Demain, vers une démocratie alimentaire ?

01/11/2020     MARKETA BRAIN , KEVIN CERTENAIS

    Demain, vers une démocratie alimentaire ?

    Le développement des tiers-lieux alimentaires et la sécurité sociale de l’alimentation comme pistes concrètes à explorer.

    Regard croisé de deux associations : Madabrest association brestoise porteuse du projet de la MAD, tiers-lieu de la démocratie alimentaire et Réseau Salariat à travers la réflexion sur une Sécurité Sociale de l'Alimentation.

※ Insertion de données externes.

(* ===== verification/SimPlacement.v ===== *)
(** * Where a simulated workload may run: simulator/pkg/workload/placement.go

    The placement of a trace job merged with the run's options, and the
    intent of a performance pod merged into its node affinity. Pod affinities
    and preferred terms are carried as they are; matching two tolerations is
    the API library's. *)

From S2P Require Import Prelude GoString Kube Api Fsm.

#[local] Open Scope string_scope.
#[local] Open Scope list_scope.

(** ** Data *)

(** src/simulator/pkg/workload/keys.go:108-112 [ClassPerformance] *)
Definition ClassPerformance := "performance".
Definition ClassStandard := "standard".
Definition ClassIdle := "idle".

(** src/simulator/pkg/workload/keys.go:40-53 [Intent] *)
Definition IntentAnnotation := "annotation".
Definition IntentAffinity := "affinity".
Definition IntentBoth := "both".
Definition IntentNone := "none".

(** src/simulator/pkg/workload/placement.go:15-15 [profileEco] *)
Definition profileEco := "eco".

(** src/simulator/pkg/workload/keys.go:131-131 [LabelPowerProfile] *)
Definition LabelPowerProfile := "joulie.io/power-profile".

(** A term of a node selector: requirements on labels and on fields. *)
Record SelectorTerm := { t_Expressions : list NodeSelectorRequirement; t_Fields : list NodeSelectorRequirement }.

Record Toleration := {
  tl_Key : string; tl_Operator : string; tl_Value : string; tl_Effect : string; tl_Seconds : option Z
}.

(** src/simulator/pkg/clusterspec/types.go:29-47 [LabelCluster] *)
Definition LabelCluster := "sim.joulie.io/cluster".
Definition LabelPool := "sim.joulie.io/pool".
Definition AnnotationProfile := "sim.joulie.io/profile".
Definition LabelRack := "joulie.io/rack".
Definition LabelCoolingZone := "joulie.io/cooling-zone".
Definition KWOKAnnotation := "kwok.x-k8s.io/node".
Definition KWOKTaintKey := "kwok.x-k8s.io/node".
Definition KWOKValue := "fake".

Section Affinity.
Context {Preferred PodAffinity PodAntiAffinity : Type}.

(** [corev1.NodeAffinity] and [corev1.Affinity]. *)
Record NodeAffinity := { na_Required : option (list SelectorTerm); na_Preferred : list Preferred }.
Record Affinity := { af_Node : option NodeAffinity; af_Pod : option PodAffinity; af_PodAnti : option PodAntiAffinity }.

Definition noAffinity : Affinity := {| af_Node := None; af_Pod := None; af_PodAnti := None |}.
Definition noNodeAffinity : NodeAffinity := {| na_Required := None; na_Preferred := [] |}.

(** src/simulator/pkg/workload/placement.go:20-24 [Placement] *)
Record Placement := {
  pl_Affinity : option Affinity;
  pl_NodeSelector : gmap string string;
  pl_Tolerations : list Toleration
}.

(** ** The intent *)

(** src/simulator/pkg/workload/placement.go:97-99 [notInEco] *)
Definition notInEco : NodeSelectorRequirement :=
  {| nsr_Key := LabelPowerProfile; nsr_Operator := OpNotIn; nsr_Values := [profileEco] |}.

(** src/simulator/pkg/workload/placement.go:101-113 [termExcludesEco] *)
Definition termExcludesEco (term : SelectorTerm) : bool :=
  existsb (fun e => String.eqb (nsr_Key e) LabelPowerProfile && String.eqb (nsr_Operator e) OpNotIn &&
    existsb (fun v => String.eqb v profileEco) (nsr_Values e)) (t_Expressions term).

(** One required term.
    src/simulator/pkg/workload/placement.go:84-93 [MergeIntent] *)
Definition excludeEco (term : SelectorTerm) : SelectorTerm :=
  match t_Expressions term, t_Fields term with
  | [], [] => term
  | _, _ =>
      if termExcludesEco term then term
      else {| t_Expressions := t_Expressions term ++ [notInEco]; t_Fields := t_Fields term |}
  end.

(** src/simulator/pkg/workload/placement.go:66-95 [MergeIntent] *)
Definition MergeIntent (aff : option Affinity) (class intent : string) : option Affinity :=
  if negb (String.eqb class ClassPerformance) || (negb (String.eqb intent IntentAffinity) && negb (String.eqb intent IntentBoth))
  then aff
  else
    let out := default noAffinity aff in
    let node := default noNodeAffinity (af_Node out) in
    let required :=
      match na_Required node with
      | None | Some [] => [{| t_Expressions := [notInEco]; t_Fields := [] |}]
      | Some terms => excludeEco <$> terms
      end in
    Some {| af_Node := Some {| na_Required := Some required; na_Preferred := na_Preferred node |};
            af_Pod := af_Pod out; af_PodAnti := af_PodAnti out |}.

(** ** The merge *)

(** src/simulator/pkg/workload/placement.go:118-123 [DefaultNodeSelector] *)
Definition DefaultNodeSelector (cluster : string) : gmap string string :=
  if String.eqb cluster "" then ∅ else {[LabelCluster := cluster]}.

(** src/simulator/pkg/workload/placement.go:128-135 [KWOKToleration] *)
Definition KWOKToleration : Toleration := {|
  tl_Key := KWOKTaintKey; tl_Operator := "Equal"; tl_Value := KWOKValue; tl_Effect := "NoSchedule"; tl_Seconds := None
|}.

Variable MatchToleration : Toleration -> Toleration -> bool.

(** src/simulator/pkg/workload/placement.go:173-178 [ptrEqual] *)
Definition ptrEqual (a b : option Z) : bool :=
  match a, b with None, None => true | Some a, Some b => (a =? b)%Z | _, _ => false end.

(** src/simulator/pkg/workload/placement.go:164-171 [hasToleration] *)
Definition hasToleration (l : list Toleration) (t : Toleration) : bool :=
  existsb (fun x => MatchToleration x t && ptrEqual (tl_Seconds x) (tl_Seconds t)) l.

(** The options a placement is merged with.
    src/simulator/pkg/workload/placement.go:142-162 [mergePlacement] *)
Definition mergePlacement (p : Placement) (class intent : string) (selector : gmap string string)
    (tolerations : list Toleration) : Placement := {|
  pl_Affinity := MergeIntent (pl_Affinity p) class intent;
  pl_NodeSelector := map_fold (fun k v m => <[k := v]> m) (map_fold (fun k v m => <[k := v]> m) ∅ selector) (pl_NodeSelector p);
  pl_Tolerations := fold_left (fun out t => if hasToleration out t then out else out ++ [t]) tolerations (pl_Tolerations p)
|}.

End Affinity.

Arguments NodeAffinity : clear implicits.
Arguments Affinity : clear implicits.
Arguments Placement : clear implicits.

(** ** What the scheduler makes of it *)

Section Scheduling.
Context {Preferred PodAffinity PodAntiAffinity : Type}.
Notation Aff := (Affinity Preferred PodAffinity PodAntiAffinity).

(** Kubernetes' documented matching: a requirement on labels, with the
    operator NotIn read out and the others left to the library; a term
    matches when it has a requirement and all of them hold; required terms
    are alternatives. *)
Variable other : NodeSelectorRequirement -> gmap string string -> bool.
Variable fieldHolds : NodeSelectorRequirement -> bool.

Definition holds (r : NodeSelectorRequirement) (labels : gmap string string) : bool :=
  if String.eqb (nsr_Operator r) OpNotIn then
    match labels !! nsr_Key r with None => true | Some v => negb (existsb (fun x => String.eqb x v) (nsr_Values r)) end
  else other r labels.

Definition termMatches (t : SelectorTerm) (labels : gmap string string) : bool :=
  match t_Expressions t, t_Fields t with
  | [], [] => false
  | es, fs => forallb (fun e => holds e labels) es && forallb fieldHolds fs
  end.

Definition requiredTerms (aff : option Aff) : option (list SelectorTerm) :=
  match aff with Some a => match af_Node a with Some n => na_Required n | None => None end | None => None end.

Definition admits (aff : option Aff) (labels : gmap string string) : bool :=
  match requiredTerms aff with
  | None => true
  | Some terms => existsb (fun t => termMatches t labels) terms
  end.

Definition isEco (labels : gmap string string) : bool :=
  match labels !! LabelPowerProfile with Some v => String.eqb v profileEco | None => false end.

Lemma holds_notInEco labels : holds notInEco labels = negb (isEco labels).
Proof.
  unfold holds, isEco. cbn [nsr_Operator notInEco nsr_Key nsr_Values existsb]. rewrite String.eqb_refl.
  destruct (labels !! LabelPowerProfile) as [v|]; [|done]. rewrite orb_false_r. by rewrite String.eqb_sym.
Qed.

Lemma termExcludesEco_spec t labels : termExcludesEco t = true -> isEco labels = true -> forallb (fun e => holds e labels) (t_Expressions t) = false.
Proof.
  unfold termExcludesEco. intros H He. apply existsb_exists in H as (e & Hin & Hb).
  apply andb_true_iff in Hb as [[Hk Ho]%andb_true_iff Hv]. apply String.eqb_eq in Hk, Ho.
  destruct (forallb _ _) eqn:E; [|done]. rewrite forallb_forall in E. specialize (E e Hin). unfold holds in E.
  rewrite Ho, Hk, String.eqb_refl in E. unfold isEco in He. destruct (labels !! LabelPowerProfile) as [v|]; [|done].
  apply String.eqb_eq in He as ->. by rewrite Hv in E.
Qed.

Lemma termMatches_nonempty t labels :
  (t_Expressions t <> [] \/ t_Fields t <> []) ->
  termMatches t labels = forallb (fun e => holds e labels) (t_Expressions t) && forallb fieldHolds (t_Fields t).
Proof. unfold termMatches. destruct (t_Expressions t), (t_Fields t); try done. by intros [?|?]. Qed.

Lemma excludeEco_nonempty t :
  (t_Expressions t <> [] \/ t_Fields t <> []) ->
  excludeEco t = if termExcludesEco t then t else {| t_Expressions := t_Expressions t ++ [notInEco]; t_Fields := t_Fields t |}.
Proof. unfold excludeEco. destruct (t_Expressions t) eqn:E1, (t_Fields t) eqn:E2; try done. by intros [?|?]. Qed.

Lemma excludeEco_matches t labels : termMatches (excludeEco t) labels = termMatches t labels && negb (isEco labels).
Proof.
  assert ((t_Expressions t = [] /\ t_Fields t = []) \/ (t_Expressions t <> [] \/ t_Fields t <> [])) as [[E1 E2]|Hne].
  { destruct (t_Expressions t); [|right; by left]. destruct (t_Fields t); [by left|right; by right]. }
  { unfold excludeEco. rewrite E1, E2. unfold termMatches. by rewrite E1, E2. }
  rewrite excludeEco_nonempty, (termMatches_nonempty t) by done. destruct (termExcludesEco t) eqn:E.
  - rewrite termMatches_nonempty by done. destruct (isEco labels) eqn:Ei; [|by rewrite andb_true_r].
    by rewrite (termExcludesEco_spec t labels E Ei).
  - rewrite termMatches_nonempty by (left; cbn; by destruct (t_Expressions t)). cbn [t_Expressions t_Fields].
    rewrite forallb_app. cbn [forallb]. rewrite holds_notInEco.
    by destruct (forallb _ (t_Expressions t)), (forallb _ (t_Fields t)), (isEco labels).
Qed.

(** C37. A performance pod that declares its class by affinity never runs on
    an eco node, and reaches every other node it could reach before: the
    requirement is added to each required term, not as one of its own, and
    an empty term, which matches nothing, stays empty. A pod of another
    class, or with another intent, keeps its affinity.
    src/simulator/pkg/workload/placement.go:66-113 *)
Theorem MergeIntent_avoids_eco (aff : option Aff) (class intent : string) (labels : gmap string string) :
  requiredTerms aff <> Some [] ->
  let aff' := MergeIntent aff class intent in
  if String.eqb class ClassPerformance && (String.eqb intent IntentAffinity || String.eqb intent IntentBoth)
  then admits aff' labels = admits aff labels && negb (isEco labels)
  else aff' = aff.
Proof.
  intros Hne. cbv zeta. unfold MergeIntent.
  destruct (String.eqb class ClassPerformance); [|done]. destruct (String.eqb intent IntentAffinity || String.eqb intent IntentBoth) eqn:Ei;
    [|by apply orb_false_iff in Ei as [-> ->]].
  assert (negb (String.eqb intent IntentAffinity) && negb (String.eqb intent IntentBoth) = false) as ->.
  { by destruct (String.eqb intent IntentAffinity), (String.eqb intent IntentBoth). }
  cbn [negb orb andb]. unfold admits. cbn [requiredTerms af_Node na_Required].
  assert (forall terms, terms <> [] -> (match terms with [] => [{| t_Expressions := [notInEco]; t_Fields := [] |}] | _ => excludeEco <$> terms end) = excludeEco <$> terms)
    as Hterms by by intros [].
  assert (forall terms, existsb (fun t => termMatches t labels) (excludeEco <$> terms) =
    existsb (fun t => termMatches t labels) terms && negb (isEco labels)) as Hex.
  { induction terms as [|t terms IH]; [done|]. cbn [fmap list_fmap existsb]. rewrite excludeEco_matches, IH.
    by destruct (termMatches t labels), (isEco labels), (existsb _ terms). }
  assert (existsb (fun t => termMatches t labels) [{| t_Expressions := [notInEco]; t_Fields := [] |}] = negb (isEco labels)) as Hone.
  { cbn [existsb termMatches t_Expressions t_Fields forallb]. rewrite holds_notInEco. by destruct (isEco labels). }
  destruct aff as [[[[[[|t terms]|] prefs]|] pa paa]|]; try (cbn in Hne; done); try exact Hone.
  cbn [default from_option id af_Node na_Required requiredTerms]. apply Hex.
Qed.

End Scheduling.

(** A pod pinned to two zones, each a term. *)
Definition zoneTerm (zone : string) : SelectorTerm := {|
  t_Expressions := [{| nsr_Key := "zone"; nsr_Operator := OpIn; nsr_Values := [zone] |}]; t_Fields := []
|}.

Definition zonesAffinity : Affinity unit unit unit := {|
  af_Node := Some {| na_Required := Some [zoneTerm "a"; zoneTerm "b"]; na_Preferred := [] |}; af_Pod := None; af_PodAnti := None
|}.

Definition holdsIn (r : NodeSelectorRequirement) (labels : gmap string string) : bool :=
  match labels !! nsr_Key r with Some v => str_mem v (nsr_Values r) | None => false end.

Lemma MergeIntent_avoids_eco_witness :
  let eco := {["zone" := "b"; LabelPowerProfile := "eco"]} : gmap string string in
  let aff' := MergeIntent (Some zonesAffinity) "performance" "affinity" in
  requiredTerms (Some zonesAffinity) <> Some [] /\
  admits holdsIn (fun _ => true) (Some zonesAffinity) eco = true /\ admits holdsIn (fun _ => true) aff' eco = false /\
  admits holdsIn (fun _ => true) aff' {["zone" := "b"]} = true.
Proof.
  set (eco := {["zone" := "b"; LabelPowerProfile := "eco"]} : gmap string string).
  assert (requiredTerms (Some zonesAffinity) <> Some []) as Hne by discriminate.
  assert (admits holdsIn (fun _ => true) (Some zonesAffinity) eco = true) as He by (vm_compute; reflexivity).
  split; [exact Hne|split; [exact He|split]].
  - etrans; [exact (MergeIntent_avoids_eco holdsIn (fun _ => true) (Some zonesAffinity) "performance" "affinity" eco Hne)|].
    rewrite He. vm_compute. reflexivity.
  - vm_compute. reflexivity.
Defined.

(** ** The trace's placement wins *)

Section Merge.
Context {Preferred PodAffinity PodAntiAffinity : Type} (MatchToleration : Toleration -> Toleration -> bool).
Notation Place := (Placement Preferred PodAffinity PodAntiAffinity).

Lemma fold_insert_union (m acc : gmap string string) : map_fold (fun k v m => <[k := v]> m) acc m = m ∪ acc.
Proof.
  induction m as [|k v m Hk Hfirst IH] using map_first_key_ind; [by rewrite map_fold_empty, (left_id_L ∅ (∪))|].
  rewrite map_fold_insert_first_key by done. rewrite IH. by rewrite insert_union_l.
Qed.

Lemma mergePlacement_selector (p : Place) class intent selector tolerations k :
  pl_NodeSelector (mergePlacement MatchToleration p class intent selector tolerations) !! k =
  match pl_NodeSelector p !! k with Some v => Some v | None => selector !! k end.
Proof.
  cbn [pl_NodeSelector mergePlacement]. rewrite !fold_insert_union, (right_id_L ∅ (∪)), lookup_union.
  destruct (pl_NodeSelector p !! k), (selector !! k); done.
Qed.

End Merge.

    L’épidémie de la COVID19 est un miroir de notre société, faisant exploser les idées reçues sur la stabilité et la solidité de notre système alimentaire. Nous venons de vivre un bouleversement majeur, tant social, qu’économique. C’est un bouleversement de nos certitudes. Le modèle économique capitaliste fondé sur la recherche du profit, a mis en place une industrie agroalimentaire ultra-productive, exploitant les humains, détruisant l’écosystème, soutenue et encouragée par les politiques de subventions européennes et nationales.

    Alors que l’accès à l’alimentation est un droit, la pandémie, le confinement, nous ont fait nous rendre compte qu’il n’est pas réel pour l’ensemble de la population.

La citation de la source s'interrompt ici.